Despite sporting a cover that’ll have anyone over forty reminiscing about squat life and a musical diet of Discharge and Crass, Los Angeles ‘dark rockers’ The Wraith actually prove themselves a little more musically upwardly mobile on the very appealing Gloom Ballet. Coming on like a sleeker combination of fellow Yanks The Lost End and revitalised Brit post punkers 1919, the band also throw in some of the usual old markers too (hints of Southern Death Cult, Killing Joke and a large -make that LARGE- dose of New Model Army) to create a superior take on the post-punk genre choc-full of pulsing bass, jangling guitars, synth washes aplenty and insistent, skittery percussion.
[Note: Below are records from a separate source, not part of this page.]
(* ===== verification/Prelude.v ===== *)
(** * Nodalarc: verification of an orbital network emulator

    Nodalarc emulates a network of satellites and ground stations on Linux
    hosts.  Four of its parts carry the decisions this library verifies:

    - the OME (orbital mechanics engine, [src/services/ome/]) decides, tick by
      tick of simulation time, which links exist: it allocates ground terminals,
      schedules inter-satellite links, and publishes the changes as
      [VisibilityEvent]s and the committed state as [LinkStateSnapshot]s;
    - the Scheduler ([src/services/scheduler/]) folds what OME publishes into the
      links it desires, compares them with the links it has, and commands the
      Node Agents, in an order that never holds a terminal twice;
    - the Node Agents wire the kernel and answer with proof of what they did;
    - VS-API ([src/services/vs_api/]) collects the catalog documents a session
      needs, uploads them, and switches the cluster from one session to the next,
      with a durable record of every transition.

    OME is the only authority on which links exist, the Scheduler the only writer
    to the Node Agents, and what the Scheduler believes is actual is only what an
    agent proved.  The theorems follow a link along that path, and a session from
    its documents to the runtime that proves it runs them.

    ** Files

    Shared:
    - [Prelude]: exceptions and the error monad ([result], [let!], [raise_if],
      [foldM], the loop rules), the tactics [rbind], [rguard], [evaluated], the
      hint database [nodal], lemmas on lists;
    - [PyFloat]: Python floats as binary64 ([SpecFloat]), with rounding, and the
      order facts away from NaN;
    - [PyData]: insertion-ordered dictionaries, string and pair order, [sorted];
    - [PyTime]: [datetime], [timedelta] of a float, the timestamp format.

    OME, one tick:
    - [GroundPolicy]: [lib/nodalarc/models/ground_policy.py],
      [ground_selection_policies.py], [ground_handover_policies.py];
    - [GroundTypes]: the values the ground engines exchange ([types.py],
      [lib/nodalarc/models/link_decisions.py]) with their validators;
    - [GroundAllocator]: [allocate_ground_links] of [ground_allocator.py], whole:
      validation, candidates and ranking, prior-state recovery, the arbitration
      passes, displacement and make-before-break, attribution, receive windows.
      [AllocInput] is its arguments, [AllocEnv] what it derives from them,
      [AllocState] its mutable locals, and each closure is a function on them;
    - [GroundInv], [GroundPrepare], [GroundRecovery], [GroundPasses],
      [GroundAttribution], [GroundOverlap], [GroundErrors]: its invariants, stage
      by stage; [GroundTheorems] and [GroundTicks]: what it promises, of one tick
      and of every state a run of ticks reaches; [GroundScenario]: the inputs of
      the repository's own unit tests, evaluated;
    - [IslEngine], [IslTheorems]: [isl_engine.py] and the feasibility and
      scheduling of [visibility.py];
    - [GroundDecision]: the per-pair decision and its wire form;
    - [EventDiff], [EventDiffTheorems]: [event_diff.py];
    - [Snapshot], [SnapshotTheorems]: [snapshot_builder.py];
    - [Pipeline]: the ground tick end to end; [TickScenario]: one, evaluated.

    Scheduler:
    - [AgentHealth]: [agent_health.py]; [EpochSync]: [epoch_sync.py];
    - [DesiredState]: [desired_state.py], the contact names included;
    - [Authority], [AuthorityTheorems], [AuthorityScenario]: the callbacks of
      [dispatcher.py] that turn messages into [DispatchIntent]s, as a transition
      function [handle] on the Scheduler's decision state;
    - [Actuation]: [actuation.py], the chunked commands of
      [dispatch_actuator.py], [_handle_actuation_result];
    - [DispatchPlanner], [ReconcileTheorems]: [dispatch_planner.py] and
      [_reconcile_mbb], the staged dispatch against the Node Agents;
    - [ContactDrain]: [contact_drain.py], the long-delay contacts;
    - [Sha256], [Placement]: [pod_locator.py] and [lib/nodalarc/vxlan.py];
    - [Substrate]: [substrate_latency.py], [latency_compensator.py] and the
      measurement contract;
    - [NodeAgentBatches], [BatchTheorems]: [node_agent_batches.py], the messages of
      every LinkUp and LinkDown;
    - [DispatchActuator], [ActuatorTheorems]: [dispatch_actuator.py], the requests,
      their judgement, the loss accounts, audits and surveys;
    - [LongDelayStages], [LongDelayTheorems]: [_reconcile_long_delay] of
      [dispatcher.py]; [Adoption], [AdoptionTheorems]: [long_delay_adoption.py] and
      the adoption of a restarted Scheduler, on the same state;
    - [StationState], [StationTheorems]: what [dispatcher.py] knows of each ground
      station (clean, dirty, repairing, operator required), its stale links, the
      marks and the filters they put on commands;
    - [Recovery], [RecoveryTheorems]: verification, kernel audits and the operator's
      repair, as programs over the Dispatcher's state and its commands; what a repair
      announces can fail to be published ([RepairEvent]), which raises there;
    - [DispatchLoop], [PassTheorems]: [_reconcile_links], the two-phase pass, the
      intent queue and the worker, with the states they reach; [DispatchScenario]:
      sessions of it, evaluated;
    - [WriterLease]: [writer_lease.py], as programs over the Kubernetes API, where the
      Lease can be deleted and created again at any time.

    Node Agent ([src/services/node_agent/]):
    - [CommandContract], [ContractTheorems]: [command_contract.py], and that the
      requests of the Scheduler meet it;
    - [WriterFence]: the Lease, the Scheduler processes and the Node Agents'
      floors ([writer_lease_view.py]) as one transition system;
    - [OperationExecutor]: [operation_plan.py], [operation_executor.py].

    VS-API and the documents it deploys:
    - [CatalogRefs]: [lib/nodalarc/catalog_refs.py], the references and the regular
      expression their schema publishes;
    - [CatalogClosure], [ClosureTheorems]: [lib/nodalarc/catalog_closure.py], the
      documents a session needs;
    - [CatalogUpload], [UploadTheorems]: [lib/nodalarc/catalog_upload.py] and the
      ConfigMap codec of [kubernetes_runtime_config.py];
    - [UploadStore], [StoreTheorems], [StoreProgress]: [catalog_upload_store.py] and
      [catalog_upload_lifecycle.py];
    - [CatalogRepository], [RepositoryInv], [RepositoryTheorems]:
      [lib/nodalarc/filesystem_catalog_repository.py], the generations of the user
      catalog, with writes that fail and processes that die, its counters of pins and,
      apart from them, the snapshot objects there are; [CatalogScenario]: a small
      catalog, collected, uploaded, stored and changed, evaluated;
    - [TransitionOperation]: the records of [transition_operations.py] with the
      models of [session_sources.py]; [TransitionStore], [TransitionTheorems]: its two
      stores, the one in files with the faults of a file system and crashes;
    - [SessionReconcile]: what is concluded of an interrupted transition from the
      live resource; [SessionTransitions], [SessionTheorems]: admission, run and
      recovery of transitions in [main.py];
    - [SessionSwitch], [SwitchTheorems]: [session_manager.py], where a job in flight
      outlives the cancellation of its task, and the resource of
      [session_deployment.py]; [TransitionScenario]: some transitions and a switch on a
      small cluster, evaluated.

    ** Interfaces

    [AllocationContract] ([EventDiff]) is what the event diff and the decision
    snapshot need of an allocation; [Pipeline] proves that the allocator meets it.
    [isl_contract] is the same between the ISL engine and its diff.  [Agents]
    ([DispatchPlanner]) is what the reconcile pass needs of the Node Agents; its
    law is what [build_actuation_result] ensures, and [ActuatorTheorems] shows that
    the dispatch actuator implements it.  [LeaseServer] ([WriterLease]) is what the
    Kubernetes API server promises of a Lease: compare-and-swap writes, and uids and
    versions that are not given twice.  The Node
    Agents, the clocks and the measurements are the environment [Env] of the
    long-delay stages, a function of the commands sent before.
    [TransitionOperationStore] is what the transitions need of a store; both stores
    are instances.  [RecordCodec] is the JSON text of a record, [Grammar] the
    validation of a document, [AtomicCluster] and [ConfigMapServer] what the
    Kubernetes API promises the switch and the upload store.  [StrictTotal] and
    [StrictWeakOn] are the orders the sorts need.

    ** What is proved

    - Ground allocation (C1 to C6): no terminal carries two links, the result
      accounts for every visible pair with a reason that is true of the final tables,
      a pair is refused for capacity only behind links it may not displace, from
      well-formed inputs no internal check of the allocator can fail, and over any run
      of ticks every make-before-break overlap keeps both links.
    - Inter-satellite links and events (C7, C8): terminal capacity; the event stream
      is exactly the difference of the states.
    - Scheduler state (C9 to C11): the Scheduler dispatches what OME published, it
      never desires a link OME has not marked, contact names read back.
    - Reconciliation (C15, C16): a pass opens nothing at stations that are not
      trusted and takes down no plain link at those whose kernel is dirty; between
      clean stations of local links, when its batches succeed, it leaves exactly the
      desired links.
    - Recovery of a ground station (C12 to C14): no station is without a way back to
      clean but by a repair that could not be announced, a station is cleared on kernel
      proof only, and a repair that leaves a station clean has given it the links of the
      authority.
    - Long-delay contacts (C17, C18): the records are sound in every state a session
      reaches, and a restart leaves no contact behind that a survey answer names.
    - Node Agents (C19 to C22): what the Scheduler sends for well-formed records meets
      the contract of an agent of its session, the epochs taken of one Lease object are
      exclusive and bind the agents that see it, and an operation plan reports what it
      did: what was proven, what was rolled back and whether dirt is left.
    - Transition records (C23, C24): at most one transition is open and a closed
      record never changes, whatever fails on a volume that keeps what was written to
      it; the two stores answer alike.
    - Transitions (C25 to C27): an interrupted transition whose resource decides it is
      settled, success is recorded on runtime proof only, and every transition ends.
    - The switch (C28, C29): the old session goes only after the new upload is stored
      and verified, and a failed switch keeps an upload that is in use unless it was
      cancelled while the creation that uses it was in flight.
    - Catalog documents (C30 to C33 and C40): the collector returns exactly the
      documents a session needs or the reason there are none, its walk ends, an upload
      is accepted exactly when it is the closure of its root, what was collected can
      be uploaded, and the reference classes accept what their schema says.
    - The upload store (C34 to C36): an upload is stored whole or taken back, it is
      stored when the server does what it is asked, and collection spares what is in
      use.
    - The catalog repository (C37 to C39): whatever fails and wherever the process
      dies, a catalog that was opened has a current generation, which is whole, as are
      those of the snapshots there are; a snapshot never changes, and a commit happens
      entirely or not at all.
    - Beside these, lemmas of the same weight that carry no number:
      [ground_links_admissible], [ground_windows_off_held_terminals],
      [ground_tick_total], [isl_symmetric], [snapshot_interfaces_exclusive],
      [suspended_queues_only_resume], [resume_from_expected_epoch],
      [success_is_kernel_proof], [mbb_within_capacity], [evidence_calls_operator],
      [no_reconcile_during_seek], [plan_lets_contacts_drain],
      [drain_closes_on_time], [up_plan_wires_both_ends], [teardown_reaches_setup],
      [losses_conserved], [inventory_asserts_setup], [stage_reaches_named_ends],
      [opens_follow_prepare], [open_is_what_was_prepared], [holder_never_refused],
      [clean_failure_leaves_no_trace], [own_resource_recognised], [acquire_never_collides],
      [link_ups_are_proven], [close_rounds_complete].
    - Behaviour that differs from what the code or its comments intend, as
      theorems about the code as it is: [degraded_by_a_success],
      [unreachable_ground_is_clean], [split_command_drops_reports] and its
      consequence [large_survey_forgets_contacts], [diff_ignores_terminals],
      [failed_release_collides], [bbm_reservation_uncounted],
      [latency_update_forgets_losses], [missed_stop_drops_contact],
      [first_view_readmits_stale_writer], [recreated_lease_locks_out],
      [lost_repair_strands], [repair_during_seek_clears],
      [repair_of_pass_fails], [stale_repair_halts], [leftover_is_listed_stale],
      [recovery_ends_admitted], [inflight_create_loses_upload],
      [unsynced_reservation_blocks], [lost_answer_left],
      [interrupted_removal_blocks], [failed_commit_published].

    ** Conventions and bounds

    A Python exception is a [Raise] naming its site; message text, logging and
    metrics are not modelled.  Dictionaries whose order the code observes are
    [dict], the others [gmap]; sets are [gset], and where the source iterates a
    set whose order cannot matter the model uses [elements].  Integers are [Z]
    (Python integers are unbounded), floats binary64.  The arbitration loop of
    the allocator is bounded by the source's own cap on passes.  Other fuel:
    [chunks_from]'s is the length of the command, enough because each chunk takes
    at least one item ([chunked_command_exact]); [rounds_from]'s is the number of
    records, enough because each round takes at least one
    ([close_rounds_complete]); the depth of [visit] is the number of documents that
    can be read, enough because no document is visited inside itself
    ([closure_walk_ends]; Python's own recursion limit is not modelled).
    Coroutines are modelled between their suspension points: a callback runs to
    its end, and messages arrive in any order.  A publication that raises is modelled
    around a repair, where it changes what follows ([announce]); elsewhere it ends the
    worker, as any exception of a pass does.

    ** Not modelled

    The propagation, light-time and antenna geometry (numerical; what the engines
    read of it is an argument), NATS and gRPC transport, the Kubernetes operator, the
    browser front end, the document models with the YAML decoder and the session
    resolver (to the collector they are the interface [Grammar]), the kernel handlers
    of the Node Agent, routing adapters, measurement and tools.  Of the Scheduler: the
    publication of its status and heartbeats, the substrate refresher and the reading
    of the lifecycle from Kubernetes.  Of the catalog repository: the checks of the
    configured roots and scopes, and the loss of writes that were not synced (a write
    that was done stays, a write that is interrupted may be partial).  Of VS-API: the
    routes, the frames it sends to browsers, the active session context and the session
    builder. *)

From stdpp Require Import base list strings gmap sorting numbers.
From Stdlib Require Import Lia.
This is all topped off by the bellicose vocal performance of Davey Bales; if ever a man was a perfect fit for a band then Bales is he, delivering as he does a strident bellow a la Justin Sullivan at his very peak throughout. It’s the perfect foil to the oh-so-authentic treble-heavy racket playing out behind him – the band have searched high and low to source instruments and tools of the trade evocative of the early eighties (a mixing board owned by Devo! Touring basses used by Adam Clayton!) and you have to say that this attention to detail has absolutely paid off. The whole record sounds as if it may have been cryogenically sealed in 1982, which is obviously a good thing for the purposes of a magazine like Sentinel Daily

Usually at this point in a review I’d peel off a few song examples to back up my arguments, but with Gloom Ballet that’s an absolutely pointless exercise. Every song glides neatly into the next, building a suite of songs without any weak links that complement each other whilst still holding their own individually. However you want, no need, examples, don’t you, so, if you can, seek out the quite superb Toil, which adds a female voice to the mix as a counterpoint to Bales’ enraged howls and is backed throughout by some quite splendid drumming by Belgian Jef Pauly, who, it should be noted, has his early eighties fills and rolls down to a tee.
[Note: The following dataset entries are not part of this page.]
(* ===== verification/GroundTypes.v ===== *)
(** * Ground link decision types

    The typed values the OME ground engines exchange:
    [services/ome/types.py] (teardown state, receive windows, lifecycle
    events) and [lib/nodalarc/models/link_decisions.py] (allocation events,
    unscheduled pairs, the policy audit), with the validators their
    constructors run. *)

From S2P Require Import Prelude.
From S2P Require Import PyFloat.
From S2P Require Import PyData.
From S2P Require Import GroundPolicy.
From stdpp Require Import base list strings gmap.
Local Open Scope Z_scope.

(** ** Make-before-break teardowns and receive windows *)

Record MbbTeardown := {
  start_step : Z;
  successor_pair : node_pair;
}.

#[global] Instance mbb_teardown_eq_dec : EqDecision MbbTeardown.
Proof. solve_decision. Defined.

Abbreviation MbbTeardownState := (gmap node_pair MbbTeardown).

Inductive GroundTerminalReleaseCause :=
| cause_bbm_gap | cause_incumbent_lost | cause_teardown_completed
| cause_successor_aborted | cause_failed_successor | cause_sat_capacity.

#[global] Instance release_cause_eq_dec : EqDecision GroundTerminalReleaseCause.
Proof. solve_decision. Defined.

Record ReceiveWindow := {
  until_unix : float;
  old_pair : node_pair;
  released_by : GroundTerminalReleaseCause;
}.

(** A terminal: (node id, terminal index). *)
Abbreviation terminal := (string * Z)%type.
Abbreviation ReceiveWindows := (gmap terminal ReceiveWindow).

(** ** Allocation events *)

Inductive GroundAllocationEventCategory :=
| ev_mbb_overlap_started | ev_teardown_completed | ev_teardown_invalidated_by_epoch
| ev_successor_aborted | ev_failed_successor | ev_failed_acquire | ev_incumbent_lost
| ev_bbm_gap | ev_retargeted_before_last_arrival.

#[global] Instance event_category_eq_dec : EqDecision GroundAllocationEventCategory.
Proof. solve_decision. Defined.

Inductive GroundAllocationPolicyKind :=
| kind_selection_policy | kind_handover_policy | kind_handover_mode
| kind_successor_abort_policy | kind_mbb_preemption | kind_cross_tenant_displacement.

Definition GROUND_ALLOCATION_POLICY_NAMES_BY_KIND (kind : GroundAllocationPolicyKind) :
    list string :=
  match kind with
  | kind_selection_policy => VALID_SELECTION_POLICY_NAMES
  | kind_handover_policy => VALID_HANDOVER_POLICY_NAMES
  | kind_handover_mode => ["bbm"; "mbb"]
  | kind_successor_abort_policy => ["hard_release"; "soft_retain"]
  | kind_mbb_preemption => ["off"]
  | kind_cross_tenant_displacement => ["off"]
  end.

(** [SUPPORTED_BODY_NAMES] of [lib/nodalarc/body_frames.py]. *)
Definition SUPPORTED_BODY_NAMES : list string := ["earth"; "luna"; "mars"].

Record GroundAllocationEvent := {
  ev_category : GroundAllocationEventCategory;
  ev_pair : node_pair;
  ev_tenant_id : string;
  ev_reference_body : string;
  ev_successor_pair : option node_pair;
  ev_challenger_pair : option node_pair;
  ev_policy_kind : option GroundAllocationPolicyKind;
  ev_policy_name : option string;
  ev_terminal_node_id : option string;
  ev_terminal_index : option Z;
  ev_remaining_arrival_ms : option float;
  ev_released_by : option GroundTerminalReleaseCause;
}.

Definition is_none {A} (o : option A) : bool := if o is None then true else false.

(** [_retarget_fields_on_their_category_only]. *)
Definition retarget_fields_on_their_category_only (e : GroundAllocationEvent) : result unit :=
  let retarget := bool_decide (ev_category e = ev_retargeted_before_last_arrival) in
  let missing := is_none (ev_terminal_node_id e) || is_none (ev_terminal_index e)
    || is_none (ev_remaining_arrival_ms e) || is_none (ev_released_by e) in
  let present := negb (is_none (ev_terminal_node_id e)) || negb (is_none (ev_terminal_index e))
    || negb (is_none (ev_remaining_arrival_ms e)) || negb (is_none (ev_released_by e)) in
  raise_if retarget && (missing || is_none (ev_successor_pair e))
    with ValueError "a retarget event names the terminal" ;;
  raise_if negb retarget && present with ValueError "terminal retarget fields on another event" ;;
  Ok tt.

(** [_policy_name_matches_kind]. *)
Definition policy_name_matches_kind (e : GroundAllocationEvent) : result unit :=
  match ev_policy_kind e, ev_policy_name e with
  | None, None => Ok tt
  | Some kind, Some name =>
      raise_if negb (bool_decide (name ∈ GROUND_ALLOCATION_POLICY_NAMES_BY_KIND kind))
        with ValueError "policy_name is not valid for policy_kind" ;;
      Ok tt
  | _, _ => Raise (ValueError "policy_kind and policy_name must either both be set or both be None")
  end.

(** [GroundAllocationEvent(...)]: field validation (a supported body, a finite
    non-negative remaining time), then the two model validators. *)
Definition make_GroundAllocationEvent (e : GroundAllocationEvent) : result GroundAllocationEvent :=
  raise_if negb (bool_decide (ev_reference_body e ∈ SUPPORTED_BODY_NAMES))
    with ValueError "reference_body: Input should be a supported body" ;;
  raise_if (if ev_remaining_arrival_ms e is Some ms
            then is_nan ms || is_inf ms || flt ms f_0 else false)
    with ValueError "remaining_arrival_ms: finite and >= 0" ;;
  let! _ := retarget_fields_on_their_category_only e in
  let! _ := policy_name_matches_kind e in
  Ok e.

(** ** Lifecycle events *)

(** [one(pair)] of [authority_before_for_pairs]. *)
Record AuthorityBefore := {
  ab_pair : node_pair;
  ab_scheduled : bool;
  ab_pending_teardown : bool;
  ab_visible : bool;
  ab_terminal_indices : option (Z * Z);
}.

Record MbbTeardownLifecycleEvent := {
  lc_category : GroundAllocationEventCategory;
  lc_old_pair : node_pair;
  lc_successor_pair : node_pair;
  lc_gs_id : string;
  lc_source_allocation_event_category : option GroundAllocationEventCategory;
  lc_authority_before : AuthorityBefore * AuthorityBefore;
  lc_terminal_indices : dict string (Z * Z);
  lc_seek_target_sim_time_unix : option float;
}.

(** The [teardown_id] property. *)
Definition teardown_id (e : MbbTeardownLifecycleEvent) : string :=
  (lc_old_pair e).1 +:+ ":" +:+ (lc_old_pair e).2 +:+ "->" +:+
  (lc_successor_pair e).1 +:+ ":" +:+ (lc_successor_pair e).2.

(** ** Unscheduled pairs and the policy audit *)

Record UnscheduledPair := {
  up_pair : node_pair;
  up_tenant_id : string;
  up_reference_body : string;
  up_unscheduled_reason : GroundUnscheduledReason;
  up_incumbent_pair : option node_pair;
  up_capacity_constraint : option string;
}.

(** [UnscheduledPair(...)]: the body must be a supported one. *)
Definition make_UnscheduledPair (u : UnscheduledPair) : result UnscheduledPair :=
  raise_if negb (bool_decide (up_reference_body u ∈ SUPPORTED_BODY_NAMES))
    with ValueError "reference_body: Input should be a supported body" ;;
  Ok u.

Record GroundPolicyAudit := {
  pa_selection_policies : dict string string;
  pa_selection_policy_params : dict string (gmap string pyval);
  pa_handover_policies : dict string string;
  pa_handover_policy_params : dict string (gmap string pyval);
  pa_ranking_order : list RankingComponent;
  pa_handover_mode : string;
  pa_handover_modes : dict string string;
  pa_mbb_preemption : string;
  pa_successor_abort_policy : string;
  pa_cross_tenant_displacement : string;
  pa_mbb_overlap_ticks : Z;
  pa_mbb_overlap_ticks_by_gs : dict string Z;
  pa_mbb_reserve : Z;
  pa_mbb_reserve_by_gs : dict string Z;
  pa_bbm_acquire_timeout_ticks : Z;
  pa_ignored_capacity_fields : list string;
}.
But, as the songs are of uniform excellence, so is the playing and guitarist Kaz Alvis and four stringer Paul Rogers (a Brit, thus garnering the band even more post-punk credibility points!) also deserve their share of the kudos for putting together what is absolutely the best album of it’s type I’ve heard over the last couple of years. You want another song? Okay – wrap your ears around the quite superb Of The Earth, then just stop listening to me and get out and buy the bloody album!

Gloom Ballet is released on November 29th.